Saved entries:
Lemma demo_credentials_in_transaction : in_transaction demo_credentials.
Proof.
  unfold demo_credentials. set (e := Entity.StoredCredential _).
  destruct (kv_save_total (inv := in_transaction) (Some 1700000000%Z) e demo_started (Some 1700000000%Z)
    (Entity.StoredCredential
      {| cred_session_id := bstr "me"; cred_credential := bstr "me"; cred_created_at := 1700000000; cred_ciphersuite := 1;
         cred_private_key := bstr "sk"; cred_public_key := bstr "me" |})) as (db & -> & Hin & _);
    [apply demo_started_in_transaction|by split|by split|done|done].
Qed.

Definition demo_member (id : string) (pending : bool) : ToyGroup := MkToyGroup (bstr id) x00 true pending false Persisted.
Definition demo_in (g : ToyGroup) : Conversation := MkConversation (toy_id g) g (config_of_ciphersuite 1).
Definition demo_outside (g : ToyGroup) : Outside (M := ToyLru nat) :=
  MkOutside (MkWorld (MkCore demo_credentials None (Some (MkSession (bstr "me") (MkLru 200 []) true true))
                        [demo_in g] []) (Valid [])) [] [].
Definition demo_bundle : CommitBundle := MkBundle None [x03; x00] (MkGroupInfo EncryptionPlaintext Full (PlaintextPayload [])) None.
Definition demo_refusing : Callbacks (M := ToyLru nat) :=
  MkApp (fun _ _ => Err (ErrorDuringMlsTransport "409")) (fun _ _ => Ok (bstr "secret"))
    (fun _ _ => Ok (MkSecret (bstr "history-client:1") (bstr "history-client:1"))) (fun l => l).

Lemma demo_outside_ready g : ready 0 (demo_in g) (world (demo_outside g)).
Proof.
  destruct demo_credentials_in_transaction as [Hdb Ht]. split; [done|]. split; [by eexists|]. split; [done|].
  split; [exact Hdb|]. split; [exact Ht|done].
Qed.

Lemma send_and_merge_outcome_witness :
  (exists w, send_and_merge_commit demo_app 0 demo_bundle (demo_outside (demo_member "g" true)) =
     (Ok (), MkOutside w [demo_bundle] []) /\ context w = Valid [(bstr "g", 1%Z)] /\
     stored_as (bstr "g") (toy_advance true (demo_member "g" true)) w) /\
  (exists w, send_and_merge_commit demo_refusing 0 demo_bundle (demo_outside (demo_member "g" true)) =
     (Err (ConvRecursive (Root (ErrorDuringMlsTransport "409"))), MkOutside w [demo_bundle] []) /\ context w = Valid [] /\
     stored_as (bstr "g") (demo_member "g" false) w).
Proof.
  split.
  - destruct (proj1 (send_and_merge_outcome demo_app 0 (demo_in (demo_member "g" true)) (demo_outside (demo_member "g" true))
      demo_bundle [] (demo_outside_ready _) eq_refl eq_refl (or_introl eq_refl))
      (toy_advance true (demo_member "g" true)) demo_credentials eq_refl eq_refl (ex_intro _ _ eq_refl))
      as (c' & w' & Hrun & _ & _ & Hst & _ & Hctx).
    by exists w'.
  - destruct (proj2 (send_and_merge_outcome demo_refusing 0 (demo_in (demo_member "g" true)) (demo_outside (demo_member "g" true))
      demo_bundle [] (demo_outside_ready _) eq_refl eq_refl (or_introl eq_refl))
      (ErrorDuringMlsTransport "409") eq_refl (ex_intro _ _ eq_refl))
      as (c' & w' & Hrun & _ & _ & Hst & _ & Hctx).
    by exists w'.
Defined.

Definition demo_rotated : Outside (M := ToyLru nat) :=
  snd (update_history_client demo_app 0 (demo_outside (demo_member "h" true))).

Lemma rotation_sends_one_commit_witness :
  send_and_merge_commit demo_app 0 demo_bundle (demo_outside (demo_member "h" true)) = (Ok (), demo_rotated) /\
  exists bundle message, sent demo_rotated = [bundle] /\ encrypted_message bundle = Some message /\
    map fst (announced demo_rotated) = [bstr "h"].
Proof.
  destruct (update_history_client demo_app 0 (demo_outside (demo_member "h" true))) as [r o'] eqn:Hrun.
  assert (r = Ok CommitSentAndMerged) as -> by (apply (f_equal fst) in Hrun; vm_compute in Hrun; by symmetry).
  assert (o' = demo_rotated) as -> by (unfold demo_rotated; by rewrite Hrun).
  destruct (rotation_sends_one_commit demo_app 0 _ demo_rotated demo_bundle Hrun)
    as (Hsend & c & s & secret & message & o1 & bundle & Hsent & Hmsg & _).
  split; [exact Hsend|]. exists bundle, message. split; [exact Hsent|]. split; [exact Hmsg|]. vm_compute. reflexivity.
Defined.

Definition demo_secret : HistorySecret (Mm := toy_commits) := MkSecret (bstr "history-client:1") (bstr "kp").
Definition demo_merged : World (ToyLru nat) := snd (merge_commit 0 (world (demo_outside (demo_member "h" true)))).
Definition demo_encrypted : World (ToyLru nat) := snd (encrypt_message 0 (bstr "secret") demo_merged).

Lemma history_commit_merged_first_witness :
  fst (send_new_history_client_commit demo_refusing 0 demo_bundle demo_secret
         (demo_outside (demo_member "h" true))) = Err (ConvRecursive (Root (ErrorDuringMlsTransport "409"))) /\
  context demo_encrypted = Valid [(bstr "h", 1%Z)].
Proof.
  destruct (history_commit_merged_first demo_refusing 0 (demo_in (demo_member "h" true)) (demo_outside (demo_member "h" true))
    demo_bundle demo_secret [] (toy_advance true (demo_member "h" true)) demo_credentials
    demo_merged (bstr "secret") (x01 :: x01 :: bstr "secret") demo_encrypted (MkSession (bstr "me") (MkLru 200 []) true true))
    as (Hrun & Hctx & _).
  - apply demo_outside_ready.
  - done.
  - done.
  - by eexists.
  - unfold demo_merged. rewrite (surjective_pairing (merge_commit _ _)) at 1. by f_equal.
  - done.
  - unfold demo_encrypted. rewrite (surjective_pairing (encrypt_message _ _ _)) at 1. by f_equal.
  - reflexivity.
  - rewrite Hrun. split; [reflexivity|]. rewrite Hctx. vm_compute. reflexivity.
Defined.

(** Another credential of the client, with another key. *)
Definition demo_other : Credential :=
  MkCredential 1 Basic (new_basic (bstr "me")) (MkKeys 1 (bstr "sk2") (bstr "pk2")) 0.

Lemma same_client_key_not_installed_witness :
  exists c' w', set_credential_inner 0 demo_other (world (demo_outside (demo_member "g" false))) =
      (Ok (MkBundle None [x03; x00] (MkGroupInfo EncryptionPlaintext Full (PlaintextPayload [x00])) None), w') /\
    ready 0 c' w' /\ regrouped (demo_in (demo_member "g" false)) (toy_commit (demo_member "g" false)) c' /\
    pending_commit (conv_group c') = true.
Proof.
  refine (same_client_key_not_installed 0 (demo_in (demo_member "g" false)) (world (demo_outside (demo_member "g" false)))
    demo_other (bstr "me" : CredentialWithKey) [x03; x00] None [x00] [x00] (toy_commit (demo_member "g" false)) demo_credentials
    (demo_outside_ready _) _ _ _ _ _ _ _).
  - done.
  - done.
  - done.
  - done.
  - done.
  - done.
  - by eexists.
Defined.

▶ [EXERCISE DIRECTIONS] Only the number is wanted here. Please work out how many lines of the records contain "MkBundle".

▶ [OUTPUT OF THE TASK] 2